Progression to bacteremia in critical care patients colonized with methicillin-resistant Staphylococcus aureus expressing Panton-Valentine leukocidin

Kevin P. Blaine, Marion J. Tuohy, Deborah Wilson, Gary W. Procop, Daniel J. Tisch, Nabin K. Shrestha, Geraldine S. Hall

Research output: Contribution to journalArticlepeer-review

17 Scopus citations

Abstract

The role of Panton-Valentine leukocidin (PVL) in methicillin-resistant Staphylococcus aureus (MRSA) infections is unclear.

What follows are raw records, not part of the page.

(** * image_stitcher: a shallow embedding of [src/image_stitcher.py]

    The development follows the layout of the Python module:

    - [F64]      the double-precision arithmetic the script relies on
                 (Python [float], [round], [int], [min]/[max]), on
                 the binary64 instance of [SpecFloat];
    - [OsPath]   the pieces of [os.path] and [str] that the script calls;
    - images, the file system and [stitch_images];
    - the state of [ImageStitcherApp] and its event handlers;
    - the properties of the composition engine, the preview controller
      and the output writer.

    Modelling choices.

    - A PIL image is the record of how it was made ([Pixels],
      [Resized], [Converted], [Blank], [Pasted]); its size and mode are
      computed from that record.  Pixel values are not modelled.
    - The file system is a finite map from path strings to directories
      and files; [Image.open] succeeds exactly on the files that hold an
      encoded image, whatever their name.
    - Python exceptions are values [Err e] of [result]; a [try] is a
      [match] on the result.
    - Methods of the class take the state [App] and return the new one.
      What Tk and the user supply during a handler (dialog answers, the
      canvas width, whether a write fails) is read from [Env].
    - A Tk [IntVar] bound to an entry is an [option Z]: [None] when the
      text of the entry is not a number and [get] raises.
    - A Python [str] is the string of its UTF-8 bytes.  The characters
      the script looks for (the dot, the separator, braces, the space)
      are single bytes that occur in no longer character; white space
      is recognised in its UTF-8 form, and [lower] acts on the ASCII
      letters, which is all the extension test needs. *)

From Stdlib Require Import ZArith Lia List Bool Ascii String.
From Stdlib Require Import Floats.SpecFloat Sorting.Sorted.
From stdpp Require Import base option list gmap strings pretty.

Open Scope Z_scope.

(** ** Exceptions and results *)

(** The exceptions that can escape the modelled functions. *)
Inductive exn :=
| EmptyInput              (* ValueError: no image selected *)
| InvalidOrientation      (* ValueError: orientation not vertical/horizontal *)
| Unreadable (path : string)   (* Image.open failed on [path] *)
| ZeroDivisionError
| OverflowError           (* int too large for a float, or float inf/nan to int *)
| BadSize                 (* Image.new with a negative width or height *)
| EmptySequence           (* max() or min() of an empty list *)
| WriteFailed.            (* img.save (or the conversion before it) raised *)

Inductive result (A : Type) :=
| Ok (a : A)
| Err (e : exn).
Arguments Ok {A} a.
Arguments Err {A} e.
Lemma readMessageBegin_request_in_any_order_witness :
  let object := "{" ++ quoted "1" ++ ":{" ++ quoted "i32" ++ ":100}}" in
  let ms := [Id 1; Params object; Method "Janky"; Version] in
  let s0 := init (envelope_of ms ++ "") in
  outcome readMessageBegin s0 = Ok ("Janky", T_CALL, 1%Z) /\
  buffer_ (final readMessageBegin s0) = object.
Proof.
  pose proof (readMessageBegin_request_in_any_order
                [Id 1;
                 Params ("{" ++ quoted "1" ++ ":{" ++ quoted "i32" ++ ":100}}");
                 Method "Janky"; Version]
                "Janky" 1
                ("{" ++ quoted "1" ++ ":{" ++ quoted "i32" ++ ":100}}") "")
    as H.
  cbv zeta in H. destruct H as (Hout & Hbuf & _).
  - exact (Permutation_sym
             (Permutation_rev
                [Version; Method "Janky";
                 Params ("{" ++ quoted "1" ++ ":{" ++ quoted "i32" ++ ":100}}");
                 Id 1])).
  - lia.
  - cbn. repeat split; reflexivity.
  - exact (conj Hout Hbuf).
Defined.

(** *** What the writer wrote, read back *)

Lemma closes_flat (text : string) :
  brace_free text = true ->
  closes_at_end 1 (text ++ "}") = true.
Proof.
  induction text as [|c text IH]; [reflexivity|].
  unfold brace_free. cbn [string_forall append closes_at_end].
  intros H. apply andb_prop in H. destruct H as [Hc Ht].
  unfold is_brace in Hc. apply negb_true_iff, orb_false_elim in Hc.
  destruct Hc as [-> ->]. now apply IH.
Qed.
Lemma fold_max_ge l a : a <= fold_left Z.max l a /\ forall x, In x l -> x <= fold_left Z.max l a.
Proof.
  revert a. induction l as [|y l IH]; intros a; simpl; [split; [lia|tauto]|].
  destruct (IH (Z.max a y)) as [H1 H2]. split; [lia|].
  intros x [<-|Hx]; [lia|auto].
Qed.

(** X3: a run that completes writes into key_len exactly two rows: under
    min the least of 2^32 and the lengths of the texts in front of the first
    [*] of all key lines of all files, under max the greatest of 0 and these
    lengths. *)
Theorem key_len_rows_exact (hwdb : option store) (files : list string) (db : store) :
  main hwdb files = Ok db ->
  key_len db =
    Some {[ "min" := fold_left Z.min (key_lengths (lines_of files)) (2 ^ 32);
            "max" := fold_left Z.max (key_lengths (lines_of files)) 0 ]}.
Proof.
  intros (st & H & ->)%main_Ok. rewrite committed_rows.
  apply run_bounds in H as [-> ->]. reflexivity.
Qed.

Lemma key_len_rows_exact_witness :
  Some ({[ "min" := 2; "max" := 3 ]} : gmap string Z) =
    Some {[ "min" := fold_left Z.min (key_lengths (lines_of [example_input])) (2 ^ 32);
            "max" := fold_left Z.max (key_lengths (lines_of [example_input])) 0 ]}.
Proof.
  apply (key_len_rows_exact None [example_input]
    {| products := Some {[ "ab" := "Acme Widget" ]};
       models := Some {[ "ab" := "Widget 2000"; "abc" := "Widget 3000" ]};
       key_len := Some {[ "min" := 2; "max" := 3 ]} |}).
  vm_compute. reflexivity.
Defined.

(** X4: in a run that completes, for every key line of every file the
    length of the text in front of its first [*] lies between the committed
    min and max; so min is at most max as soon as there is a key line. *)
Theorem observed_keys_within_bounds
    (hwdb : option store) (files : list string) (db : store) (c line : string) :
  main hwdb files = Ok db ->
  In c files -> In line (file_lines c) -> is_key_line line = true ->
  exists mn mx : Z,
    key_len db = Some {[ "min" := mn; "max" := mx ]} /\
    mn <= len (before "*" line) <= mx /\ mn <= mx.
Proof.
  intros (st & H & ->)%main_Ok Hc Hl Hk.
  exists (key_len_min st), (key_len_max st). split; [apply committed_rows|].
  apply run_bounds in H as [-> ->].
  assert (Hin : In (len (before "*" line)) (key_lengths (lines_of files))).
  { unfold key_lengths. apply (in_map (fun l => len (before "*" l))), List.filter_In.
    split; [|exact Hk].
    unfold lines_of. apply in_concat. exists (file_lines c). split; [|exact Hl].
    now apply in_map. }
  pose proof (proj2 (fold_min_le (key_lengths (lines_of files)) (2 ^ 32)) _ Hin).
  pose proof (proj2 (fold_max_ge (key_lengths (lines_of files)) 0) _ Hin).
  cbn [key_len_min key_len_max start]. lia.
Qed.

Lemma observed_keys_within_bounds_witness :
  exists mn mx : Z,
    Some ({[ "min" := 2; "max" := 3 ]} : gmap string Z) = Some {[ "min" := mn; "max" := mx ]} /\
    mn <= len (before "*" "abc*") <= mx /\ mn <= mx.
Proof.
  refine (observed_keys_within_bounds None [example_input]
    {| products := Some {[ "ab" := "Acme Widget" ]};
       models := Some {[ "ab" := "Widget 2000"; "abc" := "Widget 3000" ]};
       key_len := Some {[ "min" := 2; "max" := 3 ]} |}
    example_input "abc*" _ (or_introl eq_refl) _ eq_refl).
  - vm_compute. reflexivity.
  - vm_compute. tauto.
Defined.

(** ** Files put together *)

Lemma file_lines_app a b :
  file_lines (a +:+ String LF b) = (file_lines a ++ file_lines b)%list.
Proof. unfold file_lines. now rewrite split_app, List.filter_app, List.map_app. Qed.
(** X5.  The page load, the hash changes, the position callbacks and the
    answers to the four weather requests never change the search box:
    its field, its result list and the timeout it holds. *)
Theorem weather_leaves_search_box (e : event) (s s' : state) :
  step e s = Some s' -> weather_event s e -> sr s' = sr s.
Proof.
  destruct (search_box_kept (sr s))
    as (Hu & He & Hc & Hr & Ha & Hf & Hk & Hl & Hh).
  destruct e; cbn [step weather_event]; try (intros _ []; fail).
  - intros [= <-] _. by apply Hl.
  - destruct (hashchanges (br s)); [discriminate|]. intros [= <-] _. by apply Hk.
  - intros [= <-] _. by apply Hh.
  - destruct (positions (br s)); [discriminate|]. intros [= <-] _.
    destruct coords as [[lat lon]|]; [by apply Hu|by apply Hh].
  - intros Hstep (ep & k & Hreq & Hk'). rewrite Hreq in Hstep. injection Hstep as <-.
    destruct k, r; cbn [resume]; try reflexivity; try congruence.
    + by apply Hc.
    + by apply Hr.
    + by apply Ha.
    + by apply Hf.
  - destruct (requests (br s) !! id); [|discriminate]. by intros [= <-] _.
Qed.

(** X6.  The content is turned on by one event only: the answer to a
    forecast request, with a forecast list that is not empty. *)
Theorem content_only_by_forecast (e : event) (s s' : state) :
  step e s = Some s' ->
  container_fade_in (pg s) = false ->
  container_fade_in (pg s') = true ->
  exists id f ep,
    e = E_response id (R_forecast f)
    /\ requests (br s) !! id = Some (ep, K_forecast)
    /\ fc_list f <> [].
Proof.
  destruct content_kept_off as (Hu & Hc & Hr & Ha & Hk & Hl & Hh).
  destruct (page_kept (pg s)) as (Pi & Pt & Pg).
  intros Hstep Hoff Hon.
  assert (Habs : container_fade_in (pg s') = false -> False) by congruence.
  destruct e; cbn [step] in Hstep.
  - injection Hstep as <-. exfalso. by apply Habs, Hl.
  - destruct (hashchanges (br s)); [discriminate|]. injection Hstep as <-.
    exfalso. by apply Habs, Hk.
  - injection Hstep as <-. exfalso. by apply Habs, Hh.
  - injection Hstep as <-. exfalso. apply Habs.
    unfold run. by rewrite Pi.
  - destruct (timers (br s) !! t); [|discriminate]. injection Hstep as <-.
    exfalso. apply Habs. unfold run. by rewrite Pt.
  - destruct (positions (br s)); [discriminate|]. injection Hstep as <-. exfalso.
    apply Habs. destruct coords as [[lat lon]|]; [by apply Hu|by apply Hh].
  - destruct (requests (br s) !! id) as [[ep k]|] eqn:Hreq; [|discriminate].
    injection Hstep as <-.
    destruct k, r; cbn [resume] in *;
      try (exfalso; apply Habs; first [exact Hoff | by apply Hc | by apply Hr
                                       | by apply Ha]).
    + exists id, f, ep. split; [reflexivity|]. split; [exact Hreq|].
      intros Hnil. destruct f as [fl tz]. cbn in Hnil. subst fl.
      unfold run in Hon. rewrite on_forecast_empty in Hon. cbn in Hon. congruence.
    + exfalso. apply Habs. unfold run. by rewrite Pg.
  - destruct (requests (br s) !! id); [|discriminate]. injection Hstep as <-.
    exfalso. by apply Habs.
Qed.

End FrameTheorems.

(** ** More on the callbacks of the renderer *)

Section CallbackExtras.

Context {env : Env}.

Lemma passes_guard (v : jsval) :
  passes v -> truthy v && strict_neq_num v (JsNum.of_Z 200) = false.
Proof.
  intros [Hf|(q & -> & Hq)]; [by rewrite Hf|].
  cbn. apply andb_false_iff. right. apply negb_false_iff. by apply Qeq_bool_iff.
Qed.

(** The current-weather callback on an answer that passes the guard and
    has the weather fields: the store it leaves. *)
Lemma on_currentWeather_ok (lat lon : number) (cw : current_response)
    (b : current_body) (w : weather_desc) (ws : list weather_desc) (s : state) :
  passes (cod cw) -> body cw = Some b -> cw_weather b = w :: ws ->
  let n := next_request (br s) in
  on_currentWeather lat lon cw s
  = (Ok tt,
     set_next_request (S (S (S n)))
       (set_requests
          (<[S (S n) := (url_forecast lat lon, K_forecast)]>
             (<[S n := (url_airPollution lat lon, K_airPollution b)]>
                (<[n := (url_reverseGeo lat lon, K_reverseGeo (next_node (br s)))]>
                   (requests (br s)))))
          (set_log
             (log (br s)
              ++ [Call_fetchData (url_reverseGeo lat lon);
                  Call_fetchData (url_airPollution lat lon);
                  Call_fetchData (url_forecast lat lon)])
             (set_currentWeatherSection
                (currentWeatherSection (pg s) ++ [now_card (next_node (br s)) b w])
                (set_next_node (S (next_node (br s))) s))))).
Proof.
  intros Hp Hb Hw n. subst n. unfold on_currentWeather.
  rewrite (passes_guard _ Hp), Hb, Hw.
  unfold fetchData, call, bind, get, modify. cbn.
  rewrite <- !app_assoc. reflexivity.
Qed.

(** X7.  An answer that passes the guard and has the weather fields:
    the callback ends normally; it issues the reverse-geocode, the
    air-pollution and the forecast request, in that order and for the
    coordinates of the navigation; it adds one card, not yet labelled,
    after the cards already in the section, and changes nothing else on
    the page or in the search box. *)
Theorem on_currentWeather_renders (lat lon : number) (cw : current_response)
    (b : current_body) (w : weather_desc) (ws : list weather_desc) (s : state) :
  passes (cod cw) -> body cw = Some b -> cw_weather b = w :: ws ->
  let s' := run (on_currentWeather lat lon cw) s in
  result (on_currentWeather lat lon cw) s = Ok tt
  /\ calls_between s s'
     = [Call_fetchData (url_reverseGeo lat lon);
        Call_fetchData (url_airPollution lat lon);
        Call_fetchData (url_forecast lat lon)]
  /\ currentWeatherSection (pg s')
     = currentWeatherSection (pg s) ++ [now_card (next_node (br s)) b w]
  /\ pg s' = pg (set_currentWeatherSection (currentWeatherSection (pg s')) s)
  /\ sr s' = sr s.
Proof.
  intros Hp Hb Hw s'. subst s'. unfold run, result.
  rewrite (on_currentWeather_ok lat lon cw b w ws s Hp Hb Hw). cbn [fst snd].
  split; [reflexivity|]. split; [by apply calls_between_app|].
  split; [reflexivity|]. split; reflexivity.
Qed.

PVL has been long associated with soft tissue infections and necrotizing pneumonia, but inconsistently with other site infections or mortality. The retrospective cohort study explores the association between PVL and bacteremia in colonized medical intensive care unit (ICU) patients with surveillance isolates and blood cultures. A total of 840 patients were screened by nasal swab, with 266 patients found to be colonized and 46 with bacteremia. Colonization by PVL+ MRSA increased the odds of bacteremia (odds ratio, 2.40; confidence interval, 1.23-4.57), and invasive infection developed earlier in these patients (relative risk, 0.44; confidence interval 0.25-0.85) compared to those colonized with PVL0 MRSA. PVL was not associated with infections at other sites, length of ICU stay, or mortality. PVL decreases the time to bacteremia in colonized patients but does not otherwise contribute to disease course or clinical outcome.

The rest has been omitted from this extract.